### MATERIAL SHOWN
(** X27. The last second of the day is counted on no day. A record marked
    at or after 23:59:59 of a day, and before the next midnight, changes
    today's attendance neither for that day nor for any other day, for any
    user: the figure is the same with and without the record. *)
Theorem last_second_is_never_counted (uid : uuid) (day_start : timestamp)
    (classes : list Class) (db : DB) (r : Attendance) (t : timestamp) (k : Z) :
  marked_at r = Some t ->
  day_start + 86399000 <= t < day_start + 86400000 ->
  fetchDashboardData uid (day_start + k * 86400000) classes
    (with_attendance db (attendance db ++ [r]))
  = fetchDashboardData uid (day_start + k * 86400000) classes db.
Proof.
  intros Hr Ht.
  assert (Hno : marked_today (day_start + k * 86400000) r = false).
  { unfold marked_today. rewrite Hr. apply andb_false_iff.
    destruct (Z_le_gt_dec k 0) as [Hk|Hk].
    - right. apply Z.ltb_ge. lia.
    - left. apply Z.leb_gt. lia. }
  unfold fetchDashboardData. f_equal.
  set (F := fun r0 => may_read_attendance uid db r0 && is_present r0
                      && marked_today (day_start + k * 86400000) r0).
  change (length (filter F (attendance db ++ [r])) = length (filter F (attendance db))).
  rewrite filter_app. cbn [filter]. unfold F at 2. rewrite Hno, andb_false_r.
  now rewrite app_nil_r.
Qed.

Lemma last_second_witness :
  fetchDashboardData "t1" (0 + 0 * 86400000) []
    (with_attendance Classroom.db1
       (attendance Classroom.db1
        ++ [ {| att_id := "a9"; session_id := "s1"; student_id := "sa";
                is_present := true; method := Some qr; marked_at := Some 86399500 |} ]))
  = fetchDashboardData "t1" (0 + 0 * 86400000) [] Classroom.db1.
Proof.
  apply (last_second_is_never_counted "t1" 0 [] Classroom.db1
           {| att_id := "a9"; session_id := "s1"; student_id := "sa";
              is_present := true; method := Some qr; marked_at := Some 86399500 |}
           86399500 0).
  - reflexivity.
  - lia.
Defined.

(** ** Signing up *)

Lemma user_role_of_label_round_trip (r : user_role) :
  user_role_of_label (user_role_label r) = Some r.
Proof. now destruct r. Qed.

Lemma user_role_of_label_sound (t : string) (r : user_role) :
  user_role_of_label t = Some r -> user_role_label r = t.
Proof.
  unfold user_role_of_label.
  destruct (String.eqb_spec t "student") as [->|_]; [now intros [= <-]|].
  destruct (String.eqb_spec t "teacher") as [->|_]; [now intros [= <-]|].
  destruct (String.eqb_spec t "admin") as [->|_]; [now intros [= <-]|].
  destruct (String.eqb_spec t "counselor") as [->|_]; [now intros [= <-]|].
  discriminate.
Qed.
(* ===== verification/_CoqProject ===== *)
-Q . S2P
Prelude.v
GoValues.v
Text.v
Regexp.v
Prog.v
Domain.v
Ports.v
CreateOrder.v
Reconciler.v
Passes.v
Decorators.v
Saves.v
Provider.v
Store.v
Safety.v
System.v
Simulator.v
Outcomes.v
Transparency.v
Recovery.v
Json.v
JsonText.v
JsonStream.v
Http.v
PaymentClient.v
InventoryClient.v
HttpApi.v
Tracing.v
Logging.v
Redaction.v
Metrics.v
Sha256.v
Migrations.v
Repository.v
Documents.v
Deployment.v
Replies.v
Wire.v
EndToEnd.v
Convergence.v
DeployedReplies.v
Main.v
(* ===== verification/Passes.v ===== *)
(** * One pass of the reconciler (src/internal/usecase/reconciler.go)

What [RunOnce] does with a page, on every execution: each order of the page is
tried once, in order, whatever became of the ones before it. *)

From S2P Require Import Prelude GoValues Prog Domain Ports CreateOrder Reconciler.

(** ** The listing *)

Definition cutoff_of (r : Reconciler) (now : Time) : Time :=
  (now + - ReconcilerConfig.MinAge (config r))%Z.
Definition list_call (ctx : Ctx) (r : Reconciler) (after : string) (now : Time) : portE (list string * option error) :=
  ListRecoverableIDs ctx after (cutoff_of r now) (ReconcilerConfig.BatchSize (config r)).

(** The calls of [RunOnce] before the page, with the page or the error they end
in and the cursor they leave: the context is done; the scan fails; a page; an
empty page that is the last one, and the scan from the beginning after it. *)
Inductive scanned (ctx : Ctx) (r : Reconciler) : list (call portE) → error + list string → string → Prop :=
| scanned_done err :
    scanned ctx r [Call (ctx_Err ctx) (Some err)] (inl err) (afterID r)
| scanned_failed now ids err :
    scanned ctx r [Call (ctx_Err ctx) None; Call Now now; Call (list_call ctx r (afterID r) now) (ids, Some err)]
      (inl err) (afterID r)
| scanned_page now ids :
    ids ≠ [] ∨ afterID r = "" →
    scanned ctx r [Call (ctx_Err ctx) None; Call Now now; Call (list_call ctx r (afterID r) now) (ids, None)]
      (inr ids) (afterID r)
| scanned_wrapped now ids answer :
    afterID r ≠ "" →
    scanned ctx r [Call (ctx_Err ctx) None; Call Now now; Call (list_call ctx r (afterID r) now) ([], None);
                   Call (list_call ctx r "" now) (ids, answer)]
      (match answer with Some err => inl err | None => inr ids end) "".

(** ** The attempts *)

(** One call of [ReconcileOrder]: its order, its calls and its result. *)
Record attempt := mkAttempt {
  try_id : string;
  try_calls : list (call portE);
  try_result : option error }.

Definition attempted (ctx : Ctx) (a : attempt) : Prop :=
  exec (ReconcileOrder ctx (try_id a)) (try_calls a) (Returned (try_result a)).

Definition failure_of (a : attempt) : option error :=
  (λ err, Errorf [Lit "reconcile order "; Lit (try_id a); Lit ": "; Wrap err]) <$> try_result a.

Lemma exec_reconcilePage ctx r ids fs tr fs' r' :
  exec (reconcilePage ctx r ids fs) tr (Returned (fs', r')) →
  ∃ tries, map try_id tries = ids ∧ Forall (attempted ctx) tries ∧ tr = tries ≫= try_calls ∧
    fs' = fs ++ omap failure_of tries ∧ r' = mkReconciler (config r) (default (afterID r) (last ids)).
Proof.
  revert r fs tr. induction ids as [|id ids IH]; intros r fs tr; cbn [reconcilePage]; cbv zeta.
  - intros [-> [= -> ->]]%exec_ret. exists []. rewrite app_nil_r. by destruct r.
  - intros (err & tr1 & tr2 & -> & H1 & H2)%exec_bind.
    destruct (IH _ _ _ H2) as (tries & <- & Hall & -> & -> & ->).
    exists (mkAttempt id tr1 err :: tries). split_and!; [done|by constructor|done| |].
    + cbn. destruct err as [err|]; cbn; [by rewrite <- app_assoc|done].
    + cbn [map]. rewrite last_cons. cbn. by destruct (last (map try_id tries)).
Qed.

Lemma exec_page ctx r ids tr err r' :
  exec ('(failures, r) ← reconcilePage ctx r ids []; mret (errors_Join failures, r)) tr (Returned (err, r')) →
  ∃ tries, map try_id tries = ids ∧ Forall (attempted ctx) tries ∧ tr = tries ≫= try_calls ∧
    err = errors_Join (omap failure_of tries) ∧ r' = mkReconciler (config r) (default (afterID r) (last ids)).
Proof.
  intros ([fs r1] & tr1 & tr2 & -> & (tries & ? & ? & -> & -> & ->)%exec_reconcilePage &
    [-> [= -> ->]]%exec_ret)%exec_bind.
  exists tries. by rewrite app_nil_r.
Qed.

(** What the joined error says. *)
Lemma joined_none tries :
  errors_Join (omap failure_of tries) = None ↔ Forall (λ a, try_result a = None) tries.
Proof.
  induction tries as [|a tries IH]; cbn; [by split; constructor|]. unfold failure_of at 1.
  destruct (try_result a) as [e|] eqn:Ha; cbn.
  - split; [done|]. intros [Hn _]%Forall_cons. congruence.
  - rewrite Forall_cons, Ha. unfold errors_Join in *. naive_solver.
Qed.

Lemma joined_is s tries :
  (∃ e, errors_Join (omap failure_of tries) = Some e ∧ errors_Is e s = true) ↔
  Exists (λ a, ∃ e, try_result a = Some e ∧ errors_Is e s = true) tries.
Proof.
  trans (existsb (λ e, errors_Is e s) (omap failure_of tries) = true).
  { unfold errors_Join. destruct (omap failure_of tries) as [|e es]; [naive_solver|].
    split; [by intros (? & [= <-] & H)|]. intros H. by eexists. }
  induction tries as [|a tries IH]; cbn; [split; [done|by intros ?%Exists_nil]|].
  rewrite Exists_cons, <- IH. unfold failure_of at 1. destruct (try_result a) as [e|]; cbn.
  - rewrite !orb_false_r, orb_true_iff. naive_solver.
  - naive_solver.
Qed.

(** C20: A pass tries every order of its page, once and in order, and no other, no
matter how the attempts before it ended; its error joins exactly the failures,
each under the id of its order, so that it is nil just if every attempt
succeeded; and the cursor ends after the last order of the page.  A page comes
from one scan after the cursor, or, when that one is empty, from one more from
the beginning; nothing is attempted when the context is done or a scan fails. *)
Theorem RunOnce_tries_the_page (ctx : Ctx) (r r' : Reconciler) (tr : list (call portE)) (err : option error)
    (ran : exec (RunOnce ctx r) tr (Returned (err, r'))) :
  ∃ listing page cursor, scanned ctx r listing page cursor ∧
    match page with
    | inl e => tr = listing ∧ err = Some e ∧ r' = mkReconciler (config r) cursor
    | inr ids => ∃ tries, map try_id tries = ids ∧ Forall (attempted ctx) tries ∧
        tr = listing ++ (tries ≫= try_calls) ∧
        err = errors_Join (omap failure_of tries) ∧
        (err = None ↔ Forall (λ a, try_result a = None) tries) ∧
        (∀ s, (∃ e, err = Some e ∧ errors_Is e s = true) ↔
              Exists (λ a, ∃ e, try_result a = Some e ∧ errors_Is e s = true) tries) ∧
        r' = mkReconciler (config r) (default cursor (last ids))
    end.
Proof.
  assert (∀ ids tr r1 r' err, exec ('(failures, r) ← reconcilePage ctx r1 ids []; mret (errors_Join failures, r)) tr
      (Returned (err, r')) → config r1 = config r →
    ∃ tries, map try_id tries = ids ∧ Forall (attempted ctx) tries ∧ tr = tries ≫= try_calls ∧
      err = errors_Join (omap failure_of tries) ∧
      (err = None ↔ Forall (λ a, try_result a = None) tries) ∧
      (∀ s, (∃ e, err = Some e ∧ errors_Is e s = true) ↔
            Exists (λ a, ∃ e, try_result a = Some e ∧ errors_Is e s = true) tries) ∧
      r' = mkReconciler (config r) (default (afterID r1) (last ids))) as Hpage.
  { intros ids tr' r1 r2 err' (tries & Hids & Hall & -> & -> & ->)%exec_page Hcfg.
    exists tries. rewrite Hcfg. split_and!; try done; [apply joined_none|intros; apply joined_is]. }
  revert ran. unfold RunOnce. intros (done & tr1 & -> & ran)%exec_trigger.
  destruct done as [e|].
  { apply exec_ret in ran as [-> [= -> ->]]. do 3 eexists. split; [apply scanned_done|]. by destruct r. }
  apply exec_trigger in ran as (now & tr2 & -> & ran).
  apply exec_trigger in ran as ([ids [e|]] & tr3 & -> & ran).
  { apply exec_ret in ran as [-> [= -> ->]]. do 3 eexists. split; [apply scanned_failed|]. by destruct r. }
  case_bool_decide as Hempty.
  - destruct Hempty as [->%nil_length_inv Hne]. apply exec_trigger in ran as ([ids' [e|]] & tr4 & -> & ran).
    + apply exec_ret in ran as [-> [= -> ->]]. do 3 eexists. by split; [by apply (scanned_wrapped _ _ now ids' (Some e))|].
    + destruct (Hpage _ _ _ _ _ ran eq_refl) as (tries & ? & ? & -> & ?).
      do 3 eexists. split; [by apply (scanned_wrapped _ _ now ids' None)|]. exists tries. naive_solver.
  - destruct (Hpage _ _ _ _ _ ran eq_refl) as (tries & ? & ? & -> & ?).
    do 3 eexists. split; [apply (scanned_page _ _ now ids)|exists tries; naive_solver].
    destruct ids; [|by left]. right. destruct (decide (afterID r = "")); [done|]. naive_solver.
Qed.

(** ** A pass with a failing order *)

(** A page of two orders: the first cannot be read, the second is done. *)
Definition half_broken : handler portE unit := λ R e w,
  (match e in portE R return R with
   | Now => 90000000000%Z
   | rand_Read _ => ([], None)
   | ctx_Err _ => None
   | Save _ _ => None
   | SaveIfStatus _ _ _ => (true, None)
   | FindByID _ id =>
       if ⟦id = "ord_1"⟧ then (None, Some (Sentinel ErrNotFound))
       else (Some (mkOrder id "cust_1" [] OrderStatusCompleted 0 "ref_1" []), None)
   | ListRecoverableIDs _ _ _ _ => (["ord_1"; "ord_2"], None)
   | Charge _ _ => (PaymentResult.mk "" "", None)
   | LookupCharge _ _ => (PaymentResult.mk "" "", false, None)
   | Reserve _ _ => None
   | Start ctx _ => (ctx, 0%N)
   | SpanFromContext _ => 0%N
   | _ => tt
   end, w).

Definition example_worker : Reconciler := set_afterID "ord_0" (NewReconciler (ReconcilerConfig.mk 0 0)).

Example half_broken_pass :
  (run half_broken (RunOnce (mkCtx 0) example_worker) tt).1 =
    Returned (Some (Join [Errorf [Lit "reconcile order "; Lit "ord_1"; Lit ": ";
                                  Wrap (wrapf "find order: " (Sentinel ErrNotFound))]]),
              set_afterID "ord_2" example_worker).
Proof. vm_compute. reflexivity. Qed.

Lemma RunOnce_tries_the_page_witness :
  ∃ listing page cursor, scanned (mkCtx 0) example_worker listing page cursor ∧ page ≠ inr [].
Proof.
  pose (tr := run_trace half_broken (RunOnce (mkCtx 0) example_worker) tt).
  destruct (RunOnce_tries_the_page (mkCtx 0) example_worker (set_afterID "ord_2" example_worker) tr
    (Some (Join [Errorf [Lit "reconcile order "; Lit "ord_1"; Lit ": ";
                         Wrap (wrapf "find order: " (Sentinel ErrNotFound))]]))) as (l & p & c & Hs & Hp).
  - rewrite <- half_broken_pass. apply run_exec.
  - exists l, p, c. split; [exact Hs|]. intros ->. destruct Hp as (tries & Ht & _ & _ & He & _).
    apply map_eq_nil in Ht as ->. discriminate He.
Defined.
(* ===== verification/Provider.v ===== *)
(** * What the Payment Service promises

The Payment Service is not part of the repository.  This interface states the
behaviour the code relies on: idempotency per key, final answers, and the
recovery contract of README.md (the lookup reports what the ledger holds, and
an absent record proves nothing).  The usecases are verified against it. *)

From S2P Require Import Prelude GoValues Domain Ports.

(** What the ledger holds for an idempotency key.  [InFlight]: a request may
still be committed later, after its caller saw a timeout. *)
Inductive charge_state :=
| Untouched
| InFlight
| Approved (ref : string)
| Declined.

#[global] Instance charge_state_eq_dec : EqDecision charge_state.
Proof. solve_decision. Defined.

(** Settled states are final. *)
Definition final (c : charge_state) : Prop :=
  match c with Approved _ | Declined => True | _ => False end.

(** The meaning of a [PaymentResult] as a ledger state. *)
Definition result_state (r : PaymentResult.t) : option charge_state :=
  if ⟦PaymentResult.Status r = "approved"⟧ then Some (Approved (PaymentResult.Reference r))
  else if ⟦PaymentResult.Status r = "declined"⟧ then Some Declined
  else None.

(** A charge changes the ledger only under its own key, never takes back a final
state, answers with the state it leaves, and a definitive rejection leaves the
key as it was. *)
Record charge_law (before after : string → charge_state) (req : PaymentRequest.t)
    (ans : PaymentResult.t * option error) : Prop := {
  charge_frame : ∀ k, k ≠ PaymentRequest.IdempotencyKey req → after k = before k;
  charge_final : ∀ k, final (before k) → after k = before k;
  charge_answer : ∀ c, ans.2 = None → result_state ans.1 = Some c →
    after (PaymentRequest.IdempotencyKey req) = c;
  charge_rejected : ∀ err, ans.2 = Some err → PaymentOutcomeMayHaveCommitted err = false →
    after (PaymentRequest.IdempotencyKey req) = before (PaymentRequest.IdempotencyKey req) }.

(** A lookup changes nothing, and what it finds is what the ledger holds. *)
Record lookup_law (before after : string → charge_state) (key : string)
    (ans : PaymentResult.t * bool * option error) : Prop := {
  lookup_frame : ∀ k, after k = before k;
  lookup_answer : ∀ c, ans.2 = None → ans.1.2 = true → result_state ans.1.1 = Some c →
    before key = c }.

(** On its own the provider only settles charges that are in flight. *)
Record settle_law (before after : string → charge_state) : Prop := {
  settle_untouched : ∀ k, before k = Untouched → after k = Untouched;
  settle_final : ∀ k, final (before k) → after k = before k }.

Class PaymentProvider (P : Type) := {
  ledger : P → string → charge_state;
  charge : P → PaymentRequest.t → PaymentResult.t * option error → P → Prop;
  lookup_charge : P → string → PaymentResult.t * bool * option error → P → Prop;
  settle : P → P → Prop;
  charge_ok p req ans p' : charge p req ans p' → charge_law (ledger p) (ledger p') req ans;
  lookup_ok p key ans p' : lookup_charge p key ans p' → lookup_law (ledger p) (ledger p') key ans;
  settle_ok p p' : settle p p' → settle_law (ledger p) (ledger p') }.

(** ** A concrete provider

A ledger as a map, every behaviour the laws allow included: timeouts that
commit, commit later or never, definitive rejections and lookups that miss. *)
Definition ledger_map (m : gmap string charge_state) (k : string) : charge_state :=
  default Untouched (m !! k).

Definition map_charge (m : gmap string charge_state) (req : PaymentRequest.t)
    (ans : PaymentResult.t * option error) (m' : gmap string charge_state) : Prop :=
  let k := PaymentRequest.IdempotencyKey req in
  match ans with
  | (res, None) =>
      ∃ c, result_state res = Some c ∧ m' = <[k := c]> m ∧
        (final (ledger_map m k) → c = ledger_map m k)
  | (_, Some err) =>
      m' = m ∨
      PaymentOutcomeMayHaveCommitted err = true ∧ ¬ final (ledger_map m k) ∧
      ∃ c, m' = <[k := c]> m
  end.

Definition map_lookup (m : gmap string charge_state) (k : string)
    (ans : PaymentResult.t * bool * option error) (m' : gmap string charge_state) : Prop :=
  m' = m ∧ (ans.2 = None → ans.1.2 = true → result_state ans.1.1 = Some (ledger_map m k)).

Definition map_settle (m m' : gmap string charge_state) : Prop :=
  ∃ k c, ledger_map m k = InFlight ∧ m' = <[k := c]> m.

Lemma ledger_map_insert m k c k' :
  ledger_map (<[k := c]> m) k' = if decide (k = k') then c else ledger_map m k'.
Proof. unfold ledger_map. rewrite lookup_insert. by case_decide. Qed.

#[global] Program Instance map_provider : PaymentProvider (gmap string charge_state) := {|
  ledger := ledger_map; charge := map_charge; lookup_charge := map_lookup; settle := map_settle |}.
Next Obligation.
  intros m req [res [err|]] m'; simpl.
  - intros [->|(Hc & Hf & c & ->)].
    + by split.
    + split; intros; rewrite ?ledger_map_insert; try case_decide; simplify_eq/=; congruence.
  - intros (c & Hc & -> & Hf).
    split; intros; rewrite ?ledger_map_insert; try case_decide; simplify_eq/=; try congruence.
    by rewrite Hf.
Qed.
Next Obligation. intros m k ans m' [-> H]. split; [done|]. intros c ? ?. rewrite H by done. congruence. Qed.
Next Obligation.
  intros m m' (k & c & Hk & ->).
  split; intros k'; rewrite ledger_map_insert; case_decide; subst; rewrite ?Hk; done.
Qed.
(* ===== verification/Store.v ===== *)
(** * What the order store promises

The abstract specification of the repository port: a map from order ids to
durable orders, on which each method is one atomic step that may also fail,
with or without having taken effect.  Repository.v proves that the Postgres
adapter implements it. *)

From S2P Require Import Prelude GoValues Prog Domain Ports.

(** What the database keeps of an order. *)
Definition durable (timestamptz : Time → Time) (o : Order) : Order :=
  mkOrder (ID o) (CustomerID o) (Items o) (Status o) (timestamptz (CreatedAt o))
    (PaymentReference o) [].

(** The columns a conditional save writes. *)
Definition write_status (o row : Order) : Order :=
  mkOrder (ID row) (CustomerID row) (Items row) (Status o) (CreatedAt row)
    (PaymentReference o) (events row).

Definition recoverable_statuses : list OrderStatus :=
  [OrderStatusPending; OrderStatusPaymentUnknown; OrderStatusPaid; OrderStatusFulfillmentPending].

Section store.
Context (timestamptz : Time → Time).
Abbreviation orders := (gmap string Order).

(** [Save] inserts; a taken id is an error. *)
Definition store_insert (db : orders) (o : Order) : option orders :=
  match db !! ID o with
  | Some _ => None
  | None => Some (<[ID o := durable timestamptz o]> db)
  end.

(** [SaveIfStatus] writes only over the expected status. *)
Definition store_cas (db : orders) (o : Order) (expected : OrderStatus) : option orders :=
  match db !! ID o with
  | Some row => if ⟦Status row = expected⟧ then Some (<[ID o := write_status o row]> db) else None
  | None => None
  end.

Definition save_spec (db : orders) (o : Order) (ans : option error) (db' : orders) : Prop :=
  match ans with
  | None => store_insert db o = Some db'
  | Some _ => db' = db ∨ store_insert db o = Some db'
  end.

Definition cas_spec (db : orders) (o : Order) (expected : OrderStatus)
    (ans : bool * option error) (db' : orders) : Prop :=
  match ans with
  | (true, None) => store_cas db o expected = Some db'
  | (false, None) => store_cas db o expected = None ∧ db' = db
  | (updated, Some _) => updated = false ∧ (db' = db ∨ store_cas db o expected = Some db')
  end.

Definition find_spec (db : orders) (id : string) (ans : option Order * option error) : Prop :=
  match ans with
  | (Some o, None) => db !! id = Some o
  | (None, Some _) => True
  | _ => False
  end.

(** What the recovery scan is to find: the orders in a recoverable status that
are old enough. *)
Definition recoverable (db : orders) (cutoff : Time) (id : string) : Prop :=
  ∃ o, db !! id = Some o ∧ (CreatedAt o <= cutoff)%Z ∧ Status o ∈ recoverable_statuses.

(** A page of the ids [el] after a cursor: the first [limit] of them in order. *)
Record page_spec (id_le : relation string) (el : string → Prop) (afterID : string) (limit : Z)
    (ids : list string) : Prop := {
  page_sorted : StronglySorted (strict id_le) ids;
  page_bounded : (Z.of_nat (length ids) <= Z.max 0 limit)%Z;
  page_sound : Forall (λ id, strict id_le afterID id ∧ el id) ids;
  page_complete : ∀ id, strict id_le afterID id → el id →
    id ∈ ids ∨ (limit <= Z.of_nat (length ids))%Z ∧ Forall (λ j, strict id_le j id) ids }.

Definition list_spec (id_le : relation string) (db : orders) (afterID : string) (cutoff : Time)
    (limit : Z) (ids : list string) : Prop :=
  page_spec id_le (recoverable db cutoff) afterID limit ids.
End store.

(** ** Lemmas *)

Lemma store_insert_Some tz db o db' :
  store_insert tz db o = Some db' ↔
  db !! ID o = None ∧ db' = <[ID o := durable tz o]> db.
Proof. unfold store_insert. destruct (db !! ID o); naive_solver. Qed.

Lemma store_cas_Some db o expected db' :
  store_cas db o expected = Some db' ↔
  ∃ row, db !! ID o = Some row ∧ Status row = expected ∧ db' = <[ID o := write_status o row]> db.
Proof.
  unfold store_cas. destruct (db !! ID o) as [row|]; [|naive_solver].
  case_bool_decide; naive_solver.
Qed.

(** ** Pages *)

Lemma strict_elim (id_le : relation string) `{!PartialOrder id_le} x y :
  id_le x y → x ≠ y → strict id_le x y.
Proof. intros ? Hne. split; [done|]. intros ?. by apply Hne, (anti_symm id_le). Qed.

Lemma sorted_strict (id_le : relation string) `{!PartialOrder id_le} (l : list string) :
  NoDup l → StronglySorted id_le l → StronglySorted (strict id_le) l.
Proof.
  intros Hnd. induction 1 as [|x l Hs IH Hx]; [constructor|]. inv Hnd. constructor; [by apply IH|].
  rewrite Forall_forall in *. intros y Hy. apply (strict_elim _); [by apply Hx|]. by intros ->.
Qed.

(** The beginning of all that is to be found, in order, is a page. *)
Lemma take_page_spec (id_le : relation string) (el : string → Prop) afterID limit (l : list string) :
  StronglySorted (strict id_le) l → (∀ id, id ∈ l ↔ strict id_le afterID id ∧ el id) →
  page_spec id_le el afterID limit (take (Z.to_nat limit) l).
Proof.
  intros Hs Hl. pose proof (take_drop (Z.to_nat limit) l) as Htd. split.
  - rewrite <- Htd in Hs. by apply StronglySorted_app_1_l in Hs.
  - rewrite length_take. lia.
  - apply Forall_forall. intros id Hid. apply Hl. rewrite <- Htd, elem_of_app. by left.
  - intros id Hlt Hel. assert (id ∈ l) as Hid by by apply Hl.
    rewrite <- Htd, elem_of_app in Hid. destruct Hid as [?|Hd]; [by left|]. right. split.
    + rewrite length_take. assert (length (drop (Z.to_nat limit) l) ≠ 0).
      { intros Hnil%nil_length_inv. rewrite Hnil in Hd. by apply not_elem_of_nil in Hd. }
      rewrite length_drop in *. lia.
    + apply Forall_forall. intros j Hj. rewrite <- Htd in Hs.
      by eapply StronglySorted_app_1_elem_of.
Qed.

### EXERCISE DIRECTIONS
Lines in the data that hold "mkReconciler" must be located and copied.

### WORKED SOLUTION
    fs' = fs ++ omap failure_of tries ∧ r' = mkReconciler (config r) (default (afterID r) (last ids)).
    err = errors_Join (omap failure_of tries) ∧ r' = mkReconciler (config r) (default (afterID r) (last ids)).
    | inl e => tr = listing ∧ err = Some e ∧ r' = mkReconciler (config r) cursor
        r' = mkReconciler (config r) (default cursor (last ids))
      r' = mkReconciler (config r) (default (afterID r1) (last ids))) as Hpage.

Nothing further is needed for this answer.